USD/JPY struggles near 135.00

- USD/JPY drifts lower for the second straight day and drops to over a one-week low.

- Expectations for a less hawkish Fed weigh on the USD and exert downward pressure.

- Any further losses seem limited ahead of the highly-anticipated FOMC policy decision.

The USD/JPY pair remains under some selling pressure for the second straight day on Wednesday and drops to over a one-week low, around mid-134.00s heading into the North American session.

The US Dollar remains on the defensive and languishes near its lowest level since late June, which, in turn, drags the USD/JPY pair lower. The softer-than-expected US consumer inflation figures released on Tuesday reinforced expectations that the Fed will slow the pace of its policy tightening and continues to weigh on the greenback.

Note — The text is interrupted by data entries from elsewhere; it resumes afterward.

(** * E-commerce admin API: a shallow embedding of [main.py]

    The FastAPI handlers of [main.py] are embedded as pure functions over an
    explicit record store.  Python values are modelled as the code has them:
    - [int] is [Z] (unbounded), [float] is an IEEE binary64 primitive float,
      [str] is [string], [Optional[T]] is [option T];
    - [datetime.date], [datetime.datetime] and [datetime.timedelta] follow
      CPython's [datetime] module (proleptic Gregorian ordinals);
    - an exception is a value of [exn]; a handler returns [result A];
    - the SQLAlchemy session is an explicit [DB] value; a commit checks the
      constraints the models declare (primary keys, [unique=True],
      [ForeignKey]).
    The store-maintained timestamps ([created_at], [updated_at],
    [last_updated]) are read by no handler and are left out of the rows.
    Magnitude limits of the store's INTEGER columns and of int-to-float
    conversion are outside the model: integers are unbounded. *)

From Stdlib Require Import ZArith List String Bool Lia Permutation.
From Stdlib Require Import Sorted.
From Stdlib Require Import Floats.PrimFloat Floats.SpecFloat Floats.FloatOps.
Import ListNotations.

Local Open Scope string_scope.
Local Open Scope list_scope.
Local Open Scope Z_scope.

(** ** Exceptions and results *)

Inductive exn : Type :=
| HTTPException (status_code : Z) (detail : string)
| RequestValidationError
| IntegrityError
| DataError
| TypeError
| ValueError
| OverflowError.

Inductive result (A : Type) : Type :=
| Ok (a : A)
| Raise (e : exn).

Arguments Ok {A} a.
Arguments Raise {A} e.

Definition bind {A B : Type} (r : result A) (k : A -> result B) : result B :=
  match r with
  | Ok a => k a
  | Raise e => Raise e
  end.

Notation "x <- r ;; k" := (bind r (fun x => k))
  (at level 61, r at next level, right associativity).

(** [[f(x) for x in l]] where [f] may raise: the first exception aborts. *)
Fixpoint mapM {A B : Type} (f : A -> result B) (l : list A) : result (list B) :=
  match l with
  | [] => Ok []
  | x :: l' => y <- f x ;; ys <- mapM f l' ;; Ok (y :: ys)
  end.

(** Python truthiness of the optional query parameters ([if category_id:],
    [if platform:]): [None], [0] and the empty string are falsy. *)
Definition truthy_int (o : option Z) : option Z :=
  match o with
  | Some n => if n =? 0 then None else Some n
  | None => None
  end.

Definition truthy_str (o : option string) : option string :=
  match o with
  | Some s => if String.eqb s "" then None else Some s
  | None => None
  end.

(** ** Floats *)

(** [float(n)] for a Python int: the correctly rounded binary64 value.
    (CPython raises OverflowError beyond the double range, from 2^1024 on;
    the conversion here yields infinity there.) *)
Definition float_of_int (n : Z) : float :=
  SF2Prim (binary_normalize prec emax n 0 false).

(** [n * x] and [x / n] for an int [n] and a float [x]. *)
Definition int_mul_float (n : Z) (x : float) : float :=
  PrimFloat.mul (float_of_int n) x.

Definition float_div_int (x : float) (n : Z) : float :=
  PrimFloat.div x (float_of_int n).

(** ** The [datetime] module *)

Module datetime_py.

Definition MINYEAR : Z := 1.
Definition MAXYEAR : Z := 9999.
Definition MAXORDINAL : Z := 3652059.

Definition DAYS_IN_MONTH : list Z :=
  [-1; 31; 28; 31; 30; 31; 30; 31; 31; 30; 31; 30; 31].

Definition DAYS_BEFORE_MONTH : list Z :=
  [-1; 0; 31; 59; 90; 120; 151; 181; 212; 243; 273; 304; 334].

Definition index (l : list Z) (i : Z) : Z := nth (Z.to_nat i) l 0.

Definition is_leap (year : Z) : bool :=
  (year mod 4 =? 0) && (negb (year mod 100 =? 0) || (year mod 400 =? 0)).

Definition b2z (b : bool) : Z := if b then 1 else 0.

Definition days_before_year (year : Z) : Z :=
  let y := year - 1 in
  y * 365 + y / 4 - y / 100 + y / 400.

Definition days_in_month (year month : Z) : Z :=
  if (month =? 2) && is_leap year then 29 else index DAYS_IN_MONTH month.

Definition days_before_month (year month : Z) : Z :=
  index DAYS_BEFORE_MONTH month + b2z ((month >? 2) && is_leap year).

Definition ymd2ord (year month day : Z) : Z :=
  days_before_year year + days_before_month year month + day.

Definition DI400Y : Z := 146097.
Definition DI100Y : Z := 36524.
Definition DI4Y : Z := 1461.

(** The month and day of the [n]-th day (from 0) of a year. *)
Definition ord2md (leapyear : bool) (n : Z) : Z * Z :=
  let month := Z.shiftr (n + 50) 5 in
  let preceding := index DAYS_BEFORE_MONTH month + b2z ((month >? 2) && leapyear) in
  if preceding >? n then
    let month := month - 1 in
    let preceding :=
      preceding - (index DAYS_IN_MONTH month + b2z ((month =? 2) && leapyear)) in
    (month, n - preceding + 1)
  else (month, n - preceding + 1).

Definition ord2ymd (n : Z) : Z * Z * Z :=
  let n := n - 1 in
  let n400 := n / DI400Y in
  let n := n mod DI400Y in
  let year := n400 * 400 + 1 in
  let n100 := n / DI100Y in
  let n := n mod DI100Y in
  let n4 := n / DI4Y in
  let n := n mod DI4Y in
  let n1 := n / 365 in
  let n := n mod 365 in
  let year := year + (n100 * 100 + n4 * 4 + n1) in
  if (n1 =? 4) || (n100 =? 4) then (year - 1, 12, 31)
  else
    let leapyear := (n1 =? 3) && (negb (n4 =? 24) || (n100 =? 3)) in
    let '(month, day) := ord2md leapyear n in
    (year, month, day).

(** *** [date] *)

Record date : Type := mkdate { year : Z; month : Z; day : Z }.

Definition check_date_fields (y m d : Z) : bool :=
  (MINYEAR <=? y) && (y <=? MAXYEAR) &&
  (1 <=? m) && (m <=? 12) &&
  (1 <=? d) && (d <=? days_in_month y m).

(** [date(y, m, d)]: ValueError on fields out of range. *)
Definition new_date (y m d : Z) : result date :=
  if check_date_fields y m d then Ok (mkdate y m d) else Raise ValueError.

Definition date_eqb (a b : date) : bool :=
  (year a =? year b) && (month a =? month b) && (day a =? day b).

Definition toordinal (d : date) : Z := ymd2ord (year d) (month d) (day d).

Definition fromordinal (n : Z) : date :=
  let '(y, m, d) := ord2ymd n in mkdate y m d.

(** [d.weekday()]: Monday is 0, Sunday is 6. *)
Definition weekday (d : date) : Z := (toordinal d + 6) mod 7.

(** [d.replace(year=.., month=.., day=..)]; an omitted keyword is [None]. *)
Definition date_replace (d : date) (y m dd : option Z) : result date :=
  new_date (match y with Some v => v | None => year d end)
           (match m with Some v => v | None => month d end)
           (match dd with Some v => v | None => day d end).

(** *** [timedelta], normalised as the constructor does:
    [0 <= seconds < 86400], [0 <= microseconds < 1000000]. *)

Record timedelta : Type := mktimedelta { days : Z; seconds : Z; microseconds : Z }.

Definition new_timedelta (d s us : Z) : timedelta :=
  let s := s + us / 1000000 in
  let us := us mod 1000000 in
  let d := d + s / 86400 in
  let s := s mod 86400 in
  mktimedelta d s us.

Definition timedelta_neg (t : timedelta) : timedelta :=
  new_timedelta (- days t) (- seconds t) (- microseconds t).

Definition timedelta_add (a b : timedelta) : timedelta :=
  new_timedelta (days a + days b) (seconds a + seconds b)
                (microseconds a + microseconds b).

(** [date + timedelta]: only [timedelta.days] counts. *)
Definition date_add (d : date) (t : timedelta) : result date :=
  let o := toordinal d + days t in
  if (0 <? o) && (o <=? MAXORDINAL) then Ok (fromordinal o)
  else Raise OverflowError.

(** [date - timedelta] is [date + timedelta(-other.days)]:
    seconds and microseconds of the timedelta are ignored. *)
Definition date_sub (d : date) (t : timedelta) : result date :=
  date_add d (new_timedelta (- days t) 0 0).

(** *** [datetime] (naive) *)

Record datetime : Type := mkdatetime {
  dt_date : date;
  hour : Z;
  minute : Z;
  second : Z;
  microsecond : Z
}.

(** [datetime.combine(d, datetime.min.time())] *)
Definition combine_min (d : date) : datetime := mkdatetime d 0 0 0 0.

Definition check_time_fields (h mi s us : Z) : bool :=
  (0 <=? h) && (h <=? 23) && (0 <=? mi) && (mi <=? 59) &&
  (0 <=? s) && (s <=? 59) && (0 <=? us) && (us <=? 999999).

Definition new_datetime (y m d h mi s us : Z) : result datetime :=
  if check_date_fields y m d && check_time_fields h mi s us
  then Ok (mkdatetime (mkdate y m d) h mi s us)
  else Raise ValueError.

(** [dt.replace(month=.., day=..)] *)
Definition datetime_replace_md (dt : datetime) (m dd : option Z) : result datetime :=
  new_datetime (year (dt_date dt))
               (match m with Some v => v | None => month (dt_date dt) end)
               (match dd with Some v => v | None => day (dt_date dt) end)
               (hour dt) (minute dt) (second dt) (microsecond dt).
Definition job (media_urls : list media_item)
           (transitions : option (list transition)) : result string * world :=
  process_video_concatenate probe storage join abspath fetch engine
                            media_urls "job" None transitions start.

End Demo.

(** ** Further vocabulary *)

Definition is_run (e : event) : bool :=
  match e with EvRun _ _ => true | _ => false end.

(** Is the transition selected at gap [i] a cut, that is, none of the four
    effects? *)
Definition cut_at (transitions : list transition) (i : nat) : bool :=
  negb (effect_kind (kind_of (spec_transition_at transitions i))).

(** A setting where things go wrong: a probe that knows one file only, an
    engine that always raises, an engine that exits without writing. *)
Module Faulty.

Definition probe (f : string) : option Q :=
  if String.eqb f "a.mp4" then Some 10%Q else None.

Definition engine_fails (plan : output_node) : run_outcome :=
  RunFails FFmpegError.

Definition engine_silent (plan : output_node) : run_outcome :=
  RunWritesNothing.

End Faulty.

(** * Properties *)

Import Engine.
Local Open Scope Q_scope.

(** Evaluation that leaves rational arithmetic folded. *)
Ltac run := cbv -[Qplus Qminus Qdiv Qmult Qopp Qinv Qmax Qmin Qeq Qlt Qle].


(** ** The duration resolver *)

Lemma truthy_filename (f : string) : f <> EmptyString -> truthy (VStr f) = true.
Proof.
  intros Hf. unfold truthy. apply negb_true_iff, String.eqb_neq. exact Hf.
Qed.

Lemma get_duration_clip (probe : string -> option Q) (f : string) (d : Q) :
  f <> EmptyString -> probe f = Some d -> _get_video_duration probe (clip f) = Ok d.
Proof.
  intros Hf Hp. unfold _get_video_duration, clip, input. cbn -[truthy].
  rewrite (truthy_filename f Hf), Hp. reflexivity.
Qed.

Lemma get_duration_not_file_backed (probe : string -> option Q) (x : pyobj) :
  file_backed x = false -> _get_video_duration probe x = Ok 0.
Proof.
  destruct x as [s|v a]; [|reflexivity].
  unfold file_backed, _get_video_duration.
  destruct (kw_get "filename" (node_kwargs (fst s))) as [v|]; [|reflexivity].
  intros ->. reflexivity.
Qed.

(** ** Shape of what the builders return *)

Lemma concat_pair (s1 s2 : stream) (v a : Z) :
  (v + a = 1)%Z ->
  concat [PStream s1; PStream s2] [("v", VInt v); ("a", VInt a)]
  = Ok (filter [s1; s2] "concat" [("v", VInt v); ("a", VInt a); ("n", VInt 2)]).
Proof.
  intros Hva. unfold concat. cbn [kw_get String.eqb default as_int rbind].
  cbn. rewrite Hva. reflexivity.
Qed.

Lemma concat_dict_first (v1 a1 : stream) (y : pyobj) (v a : Z) :
  is_ok (concat [PDict v1 a1; y] [("v", VInt v); ("a", VInt a)]) = false.
Proof.
  unfold concat. cbn [kw_get String.eqb default as_int rbind].
  cbn -[Z.modulo Z.div Z.eqb].
  destruct (Z.eqb (v + a) 0); [reflexivity|].
  destruct (negb _); reflexivity.
Qed.

Lemma crossfade_graph_dict (t : Q) (x y : pyobj) (d : Q) (r : pyobj) :
  crossfade_graph t x y d = Ok r -> is_dict r = true.
Proof.
  unfold crossfade_graph.
  destruct (video x), (audio x), (video y), (audio y); cbn [rbind];
    try discriminate.
  rewrite !concat_pair by reflexivity. cbn [rbind].
  intros [= <-]. reflexivity.
Qed.

Lemma fade_graph_dict (t : Q) (x y : pyobj) (d : Q) (r : pyobj) :
  fade_graph t x y d = Ok r -> is_dict r = true.
Proof.
  unfold fade_graph.
  destruct (video x), (audio x), (video y), (audio y); cbn [rbind];
    try discriminate.
  rewrite !concat_pair by reflexivity. cbn [rbind].
  intros [= <-]. reflexivity.
Qed.

Lemma split_concat_dict (x y r : pyobj) :
  (v_out <- concat [x; y] [("v", VInt 1); ("a", VInt 0)] ;;
   a_out <- concat [x; y] [("v", VInt 0); ("a", VInt 1)] ;;
   Ok (PDict v_out a_out))%result = Ok r ->
  is_dict r = true.
Proof.
  destruct (concat [x; y] [("v", VInt 1); ("a", VInt 0)]); [|discriminate].
  destruct (concat [x; y] [("v", VInt 0); ("a", VInt 1)]); [|discriminate].
  cbn [rbind]. intros [= <-]. reflexivity.
Qed.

In fact, the US central bank is expected to deliver a relatively smaller 50 bps rate hike at the end of a two-day policy meeting later this Wednesday. This keeps the US Treasury bond yields depressed. The resultant narrowing of the US-Japan rate differential drives some flows towards the Japanese Yen and contributes to the USD/JPY pair's downtick.

Moreover, the cautious market mood ahead of the key central bank event risk benefits the safe-haven JPY and exerts additional downward pressure on the USD/JPY pair. Any further downside, however, is likely to remain limited as traders might prefer to wait for the Fed's near-term policy outlook amid signs of easing inflationary pressures in the US.

Hence, the focus will remain glued to the accompanying monetary policy statement and the so-called dot plot. Investors will look for fresh clues about the future rate-hike path. This, in turn, will play a key role in influencing the near-term USD price dynamics and help determine the next leg of a directional move for the USD/JPY pair.